It can be risky to trust the heart


In some religious circles, God or His Spirit is not likely to speak to the educated. God focuses on the heart and not on a person’s standing in the world (I Samuel 16:7). That is why God chooses the humble and rejects the proud (James 4:6). A person of no earthly standing can assume leadership in an emotionally psyched congregation (I Corinthians 1:26). Actually, heart theology is a slap in the face of head theology and for a good reason.

Head theology has been too analytical, too critical, too skeptical and far too rational. Reason’s attempt to understand the Bible has led to confusion and doubt. Reason itself was being misapplied. It was not intended to examine the existence of God, but to manage human life. Reason was to guide and not hinder man from believing in more than in himself. Reason was intended to assist and not rejected emotions or feelings. What Kant could not discover with reason, Schleiermacher discovered in his “Theology of Feeling.” God could not be understood, but He could be felt. It was a return to heart theology. And, it should not be to anyone’s surprise that it is now prevalent even in churches that once rejected the charismatic movement. No one can deny that feelings and emotions have been refreshing and even reviving to Christians. But, yes but have feelings or emotions without logic taken us in the right direction?

The Biblical heart is more or less like a storehouse with a control center, where man gathers his knowledge and dispenses it (Matthew 6:21). It is the seat of courage, desire, discernment or anything else man wants or needs to be. It is also the place that hatches good or evil (Matthew 15:19). The heart functions very much like the Greek head or our mind. The heart, like the mind, can become defective and requires repairing (Romans 12:2). Defective reasoning leads man in the wrong direction (Isaiah 1:18). The right direction in the Bible has to do with pleasing God or obeying and practicing His Laws (Matthew 7:21). That was how David became a man after God’s heart or what God wanted of a king. That same heart allowed evil desire cause heartaches. It failed to test the spirits whether they were of God (I John 4:1). Fortunately, the heart can repent and evict evil from its premises as David did. David has become an example how to deal with a wayward heart or a life that has strayed. Part of his prayer, in Psalm 51:10-12, 17, contain the ingredients to a healthy heart: “Create in me a pure heart, O God, and renew a steadfast spirit within me. Do not cast me from your presence or take your Holy Spirit from me. Restore to me the joy of your salvation and grant me a willing spirit, to sustain it. The sacrifices of God are a broken spirit; a broken and contrite heart, O God, you will not despise.”

There is a comparative similarity between David’s prayer and Jesus’ Sermon on the Mount (MT.5: 3,5,6, 8). The pure in heart can see God and David had lost it. David’s steadfast spirit was no longer pure enough to trust God.
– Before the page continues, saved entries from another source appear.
(* ===== verification/Pins.v ===== *)
(** * Digital pins (k210-hal-gpio.c, wiring.c)

    The Arduino pin functions.  A table lends the 32 high-speed GPIO functions to
    the 48 pins, the least recently used one to the next pin that asks; the
    multiplexer connects it, and reads and writes go through the table. *)

From S2P Require Import Prelude SysctlRegs FpioaTable Fpioa Plic Gpio Gpiohs.
From stdpp Require Import list sorting.
#[local] Open Scope Z_scope.

Definition GPIOHS_FUNC_SIZE : Z := 32.
Definition LOW : Z := 0.
Definition HIGH : Z := 1.
Definition CHANGE : Z := 2.
Definition FALLING : Z := 3.
Definition RISING : Z := 4.
Definition INPUT : Z := 0.
Definition OUTPUT : Z := 1.
Definition INPUT_PULLUP : Z := 2.
Definition INPUT_PULLDOWN : Z := 3.
Definition OUTPUT_OPENDRAIN : Z := 4.
Definition LSBFIRST : Z := 0.
Definition MSBFIRST : Z := 1.

Record gpiohs_func_info_t := FuncInfo { last_time : Z; func : Z; pin : Z }.
#[export] Instance func_info_eq_dec : EqDecision gpiohs_func_info_t.
Proof. solve_decision. Defined.
(** [comp_gpiohs_func_tab] *)
Definition comp_gpiohs_func_tab (i1 i2 : gpiohs_func_info_t) : Z :=
  if i2.(last_time) <? i1.(last_time) then 1 else -1.
(** [onPinInterrupt] and [&__pinInterruptHandlers[k]] *)
Inductive pin_fn : Set := onPinInterrupt_fn.
Inductive pin_ptr : Set := pinInterruptHandler_ptr (k : Z).

Section pins.
Context {F G A P W : Type} `{IrqController P gpiohs_fn gpiohs_ptr}.
(** The C library's [qsort], the microsecond clock and the input register *)
Context (qsort : (gpiohs_func_info_t → gpiohs_func_info_t → Z) → list gpiohs_func_info_t → list gpiohs_func_info_t).
Context (sysctl_get_time_us : W → Z * W) (read_input_val : W → Z * W).

Record InterruptHandle_t := InterruptHandle { fn : option F; arg : option A }.
Record pins_t := Pins {
  hs : gpiohs_drv G pin_fn pin_ptr P;
  pin_func_map : Z → Z;
  gpiohs_func_table : list gpiohs_func_info_t;
  pinInterruptHandlers : Z → InterruptHandle_t;
  world : W
}.
Definition set_hs d (s : pins_t) : pins_t :=
  Pins d s.(pin_func_map) s.(gpiohs_func_table) s.(pinInterruptHandlers) s.(world).
Definition set_table t (s : pins_t) : pins_t :=
  Pins s.(hs) s.(pin_func_map) t s.(pinInterruptHandlers) s.(world).
Definition set_world w (s : pins_t) : pins_t :=
  Pins s.(hs) s.(pin_func_map) s.(gpiohs_func_table) s.(pinInterruptHandlers) w.
Definition set_handler k h (s : pins_t) : pins_t :=
  Pins s.(hs) s.(pin_func_map) s.(gpiohs_func_table) (<[k := h]> s.(pinInterruptHandlers)) s.(world).
Definition on_hal (f : hal_pads → hal_pads) (s : pins_t) : pins_t :=
  let h := f (HalPads s.(pin_func_map) s.(hs).(hs_pads)) in
  Pins (set_hs_pads h.(mux) s.(hs)) h.(k210_pin_func_map) s.(gpiohs_func_table) s.(pinInterruptHandlers) s.(world).
Definition get_time (s : pins_t) : Z * pins_t :=
  let '(t, w) := sysctl_get_time_us s.(world) in (t, set_world w s).

(** ** The table of functions *)
Definition initPins (s : pins_t) : pins_t :=
  set_table ((λ i, FuncInfo 0 (FUNC_GPIOHS0 + i) 255) <$> seqZ 0 GPIOHS_FUNC_SIZE) s.
Definition hal_gpiohs_set_pin_func (pinNumber : Z) (s : pins_t) : Z * pins_t :=
  if K210_IO_NUMS <=? pinNumber then (FUNC_MAX, s) else
  match qsort comp_gpiohs_func_tab s.(gpiohs_func_table) with
  | e :: rest =>
      let '(t, s) := get_time s in
      let s := set_table (FuncInfo t e.(func) pinNumber :: rest) s in
      (e.(func), on_hal (hal_fpioa_set_pin_func pinNumber e.(func)) s)
  | [] => (FUNC_MAX, s)
  end.
(** The first entry of the table with this pin *)
Definition find_pin (pinNumber : Z) (t : list gpiohs_func_info_t) : option (nat * gpiohs_func_info_t) :=
  list_find (λ e, pinNumber = e.(pin)) t.
Definition hal_gpiohs_get_pin_func (pinNumber : Z) (s : pins_t) : Z * pins_t :=
  match find_pin pinNumber s.(gpiohs_func_table) with
  | Some (i, e) =>
      let '(t, s) := get_time s in
      (e.(func), set_table (<[i := FuncInfo t e.(func) e.(pin)]> s.(gpiohs_func_table)) s)
  | None => (FUNC_MAX, s)
  end.
Definition hal_gpiohs_clr_pin_func (pinNumber : Z) (s : pins_t) : pins_t :=
  match find_pin pinNumber s.(gpiohs_func_table) with
  | Some (i, e) =>
      let s := on_hal (hal_fpioa_clr_pin_func pinNumber) s in
      set_table (<[i := FuncInfo 0 e.(func) 255]> s.(gpiohs_func_table)) s
  | None => s
  end.

(** ** wiring.c *)
Definition is_gpiohs (func : Z) : bool := (FUNC_GPIOHS0 <=? func) && (func <=? FUNC_GPIOHS31).
Definition on_hs (f : gpiohs_drv G pin_fn pin_ptr P → res (gpiohs_drv G pin_fn pin_ptr P)) (s : pins_t) : res pins_t :=
  d ← f s.(hs); Ok (set_hs d s).
Definition drive_of (mode : Z) : Z :=
  if mode =? INPUT then GPIO_DM_INPUT else if mode =? INPUT_PULLUP then GPIO_DM_INPUT_PULL_UP
  else if mode =? INPUT_PULLDOWN then GPIO_DM_INPUT_PULL_DOWN else GPIO_DM_OUTPUT.
Definition pinMode (pinNumber mode : Z) (s : pins_t) : res pins_t :=
  if K210_IO_NUMS <=? pinNumber then Ok s else
  let '(func, s) := hal_gpiohs_set_pin_func pinNumber s in
  if is_gpiohs func then on_hs (gpiohs_set_drive_mode (func - FUNC_GPIOHS0) (drive_of mode)) s else Ok s.
Definition pinModeClear (pinNumber : Z) (s : pins_t) : pins_t := hal_gpiohs_clr_pin_func pinNumber s.
Definition digitalWrite (pinNumber status : Z) (s : pins_t) : res pins_t :=
  if K210_IO_NUMS <=? pinNumber then Ok s else
  let '(func, s) := hal_gpiohs_get_pin_func pinNumber s in
  if is_gpiohs func
  then on_hs (gpiohs_set_pin (func - FUNC_GPIOHS0) (if status =? LOW then GPIO_PV_LOW else GPIO_PV_HIGH)) s
  else Ok s.
Definition digitalRead (pinNumber : Z) (s : pins_t) : res (Z * pins_t) :=
  if K210_IO_NUMS <=? pinNumber then Ok (LOW, s) else
  let '(func, s) := hal_gpiohs_get_pin_func pinNumber s in
  if is_gpiohs func then
    let '(v, w) := read_input_val s.(world) in
    val ← gpiohs_get_pin v (func - FUNC_GPIOHS0);
    Ok (if val =? GPIO_PV_LOW then LOW else HIGH, set_world w s)
  else Ok (LOW, s).
Definition analogRead (pinNumber : Z) : Z := -1.

(** ** Pin interrupts *)
Section interrupt.
Context {X : Type} (handlers : Z → InterruptHandle_t) (call : F → option A → X → X).
(** [isr] points into [__pinInterruptHandlers]. *)
Definition onPinInterrupt (isr : pin_ptr) (w : X) : X :=
  let '(pinInterruptHandler_ptr k) := isr in
  match (handlers k).(fn) with
  | Some f => call f (handlers k).(arg) w
  | None => w
  end.
(** What the driver calls through the pointer it was given *)
Definition pin_call (f : pin_fn) (context : option pin_ptr) (w : X) : X :=
  match f, context with onPinInterrupt_fn, Some isr => onPinInterrupt isr w | onPinInterrupt_fn, None => w end.
End interrupt.
Definition edge_of (mode : Z) : Z :=
  if mode =? LOW then GPIO_PE_LOW else if mode =? HIGH then GPIO_PE_HIGH
  else if mode =? CHANGE then GPIO_PE_BOTH else if mode =? FALLING then GPIO_PE_FALLING
  else if mode =? RISING then GPIO_PE_RISING else GPIO_PE_NONE.
Definition attachInterruptFunctionalParam (pinNumber : Z) (callback : option F) (mode : Z) (param : option A)
    (s : pins_t) : res pins_t :=
  if K210_IO_NUMS <=? pinNumber then Ok s else
  let '(func, s) := hal_gpiohs_get_pin_func pinNumber s in
  if is_gpiohs func then
    let s := set_handler pinNumber (InterruptHandle callback param) s in
    s ← on_hs (gpiohs_set_pin_edge (func - FUNC_GPIOHS0) (edge_of mode)) s;
    on_hs (gpiohs_irq_register (func - FUNC_GPIOHS0) 1 (Some onPinInterrupt_fn)
             (Some (pinInterruptHandler_ptr pinNumber))) s
  else Ok s.
Definition attachInterrupt (pinNumber : Z) (callback : option F) (mode : Z) : pins_t → res pins_t :=
  attachInterruptFunctionalParam pinNumber callback mode None.
Definition attachInterruptParam (pinNumber : Z) (callback : option F) (mode : Z) (param : option A) :
    pins_t → res pins_t :=
  attachInterruptFunctionalParam pinNumber callback mode param.
Definition detachInterrupt (pinNumber : Z) (s : pins_t) : res pins_t :=
  if K210_IO_NUMS <=? pinNumber then Ok s else
  let '(func, s) := hal_gpiohs_get_pin_func pinNumber s in
  if is_gpiohs func then
    s ← on_hs (gpiohs_set_pin_edge (func - FUNC_GPIOHS0) GPIO_PE_NONE) s;
    on_hs (gpiohs_irq_unregister (func - FUNC_GPIOHS0)) s
  else Ok s.

(** ** Shifting bytes on two pins *)
Definition shift_pos (bitOrder i : Z) : Z := if bitOrder =? LSBFIRST then i else 7 - i.
Definition clock_pulse (clockPin : Z) (s : pins_t) : res pins_t :=
  s ← digitalWrite clockPin HIGH s; digitalWrite clockPin LOW s.
Definition shiftIn (dataPin clockPin bitOrder : Z) (s : pins_t) : res (Z * pins_t) :=
  foldl (λ r i,
    '(value, s) ← r;
    '(b, s) ← digitalRead dataPin s;
    s ← clock_pulse clockPin s;
    Ok (u8 (Z.lor value (Z.shiftl b (shift_pos bitOrder i))), s)) (Ok (0, s)) (seqZ 0 8).
Definition shiftOut (dataPin clockPin bitOrder val : Z) (s : pins_t) : res pins_t :=
  foldl (λ r i,
    s ← r;
    s ← digitalWrite dataPin (if Z.land val (Z.shiftl 1 (shift_pos bitOrder i)) =? 0 then LOW else HIGH) s;
    clock_pulse clockPin s) (Ok s) (seqZ 0 8).
End pins.
Arguments InterruptHandle_t : clear implicits.
Arguments pins_t : clear implicits.

(** ** The table and the multiplexer agree *)
Section spec.
Context {F G A P W : Type} `{IrqController P gpiohs_fn gpiohs_ptr}.
Context (qsort : (gpiohs_func_info_t → gpiohs_func_info_t → Z) → list gpiohs_func_info_t → list gpiohs_func_info_t).
Context (sysctl_get_time_us : W → Z * W) (read_input_val : W → Z * W).
(** What the C library documents of [qsort]: when it returns, the array has been reordered.
    The comparison function never returns 0, so it orders a table consistently only when
    no two times are equal; that [qsort] sorts is assumed of such tables alone, and only
    where it is needed. *)
Context (qsort_permutes : ∀ t, qsort comp_gpiohs_func_tab t ≡ₚ t).
Implicit Types s : pins_t F G A P W.
Implicit Types e : gpiohs_func_info_t.

Definition functions : list Z := seqZ FUNC_GPIOHS0 GPIOHS_FUNC_SIZE.
Abbreviation all_funcs s := (func <$> s.(gpiohs_func_table) ≡ₚ functions).
(** The table holds every function once, and a function lent to a pin is the one
    the multiplexer connects to it. *)
Record table_ok s : Prop := {
  t_funcs : all_funcs s;
  t_pins e : e ∈ s.(gpiohs_func_table) → e.(pin) = 255 ∨
    0 ≤ e.(pin) < K210_IO_NUMS ∧ ch_sel s.(hs).(hs_pads) e.(pin) = e.(func) ∧ s.(pin_func_map) e.(pin) = e.(func)
}.
Definition pins_inv s : Prop := table_ok s ∧ bank_ok s.(hs).(gpiohs).
Definition bound s (p : Z) : Prop := p ∈ pin <$> s.(gpiohs_func_table).
(* ===== verification/TouchFilter.v ===== *)
(** * Touch-screen filters (libraries/TouchScreen/src/ts_lib)

    The running median and mean through which the samples of a touch panel go, the
    affine calibration after them, and their allocation. *)

From S2P Require Import Prelude.
From stdpp Require Import list sorting.
#[local] Open Scope Z_scope.

Definition INT_MAX : Z := 0x7fffffff.

(** A pointer to an object that nothing else points to: null, to a freed object, or
    to a live one with its contents *)
Inductive ptr (A : Type) : Type := Null | Dangling | To (a : A).
Arguments Null {A}.
Arguments Dangling {A}.
Arguments To {A}.
Definition is_null {A} (p : ptr A) : bool := match p with Null => true | _ => false end.
(** Following a pointer *)
Definition follow {A} (p : ptr A) : res A := match p with To a => Ok a | _ => Fault FUB end.

Record mean_filter_t := Mean {
  mean_buffer : list Z; mean_length : Z; mean_index : Z; mean_count : Z; mean_sum : Z
}.
Record median_filter_t := Median {
  med_buffer : list Z; med_index : list Z; med_length : Z; med_position : Z; med_count : Z
}.

(** ** Updates *)
Definition mean_update (f : mean_filter_t) (value : Z) : res (Z * mean_filter_t) :=
  old ← arr_get f.(mean_buffer) f.(mean_index);
  sum ← c_int (f.(mean_sum) - old);
  sum ← c_int (sum + value);
  buffer ← arr_set f.(mean_buffer) f.(mean_index) value;
  next ← c_int (f.(mean_index) + 1);
  index ← (if f.(mean_length) =? 0 then Fault FUB else Ok (Z.rem next f.(mean_length)));
  let count := if f.(mean_count) <? f.(mean_length) then f.(mean_count) + 1 else f.(mean_count) in
  result ← c_quot sum count;
  Ok (result, Mean buffer f.(mean_length) index count sum).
Pride got in the way of meekness or humility and he had lost the ability to do what was right. God’s Holy Spirit was on the way out. Holiness will not share a sinful heart. When Holiness left so did the joy of salvation. The loss of the joy of salvation meant that David was no longer pleasing God. Again, David is an example of how a contrite heart can get a second chance with God. Contriteness is not just saying, “I am sorry, Lord” for having committed adultery and murder. David threw himself on the mercies of God and took his punishment (II Sam. 11- 20). His transgression had deadly consequences on his family and reign. God forgave David but his sin did not. A person can repent and his/her soul can be saved, but the body will not suffer alone; it will infect many others (I Cor.5: 5). God is merciful, but sin is not. The wages of sin is death and so was the death of Christ – wages for man’s sin (Ro.6: 23).

The biggest battles man fights are within his heart. It is reason against emotions or feelings. Paul spoke for all of us when both good and evil are at war within him. By himself, he could not last a day without crossing that thin line between the two. Man can become a slave to his feelings. Paul identified man’s desire to comfort and console the flesh with being unspiritual (Ro.7: 14-20). It is the spiritual person with a sound mind that discerns and resists the demands of the flesh (I Cor.2: 13-16). When passion seduces reason, then emotions go out of control. Emotions and not reason draw us to things we like and want but cannot afford. We live on bread alone (Mt.4: 4) and our belly has become our god (Phil.3: 19). That is why we follow those that make us feel content and safe.

The Spirit is intelligence and not feelings. The heart is purest and closest to God when it submits to the Spirit of God and not to our passion. Man is in charge over himself and not God. We do need to take a hint from Paul. “No, I discipline my body and subdue it, for fear that by teaching others, I miss reaching the goal myself” (I Cor.9: 27). Jesus advised, “Do everything they tell you, but do not do what they do” (Mt.23: 3). It can be risky to trust the heart.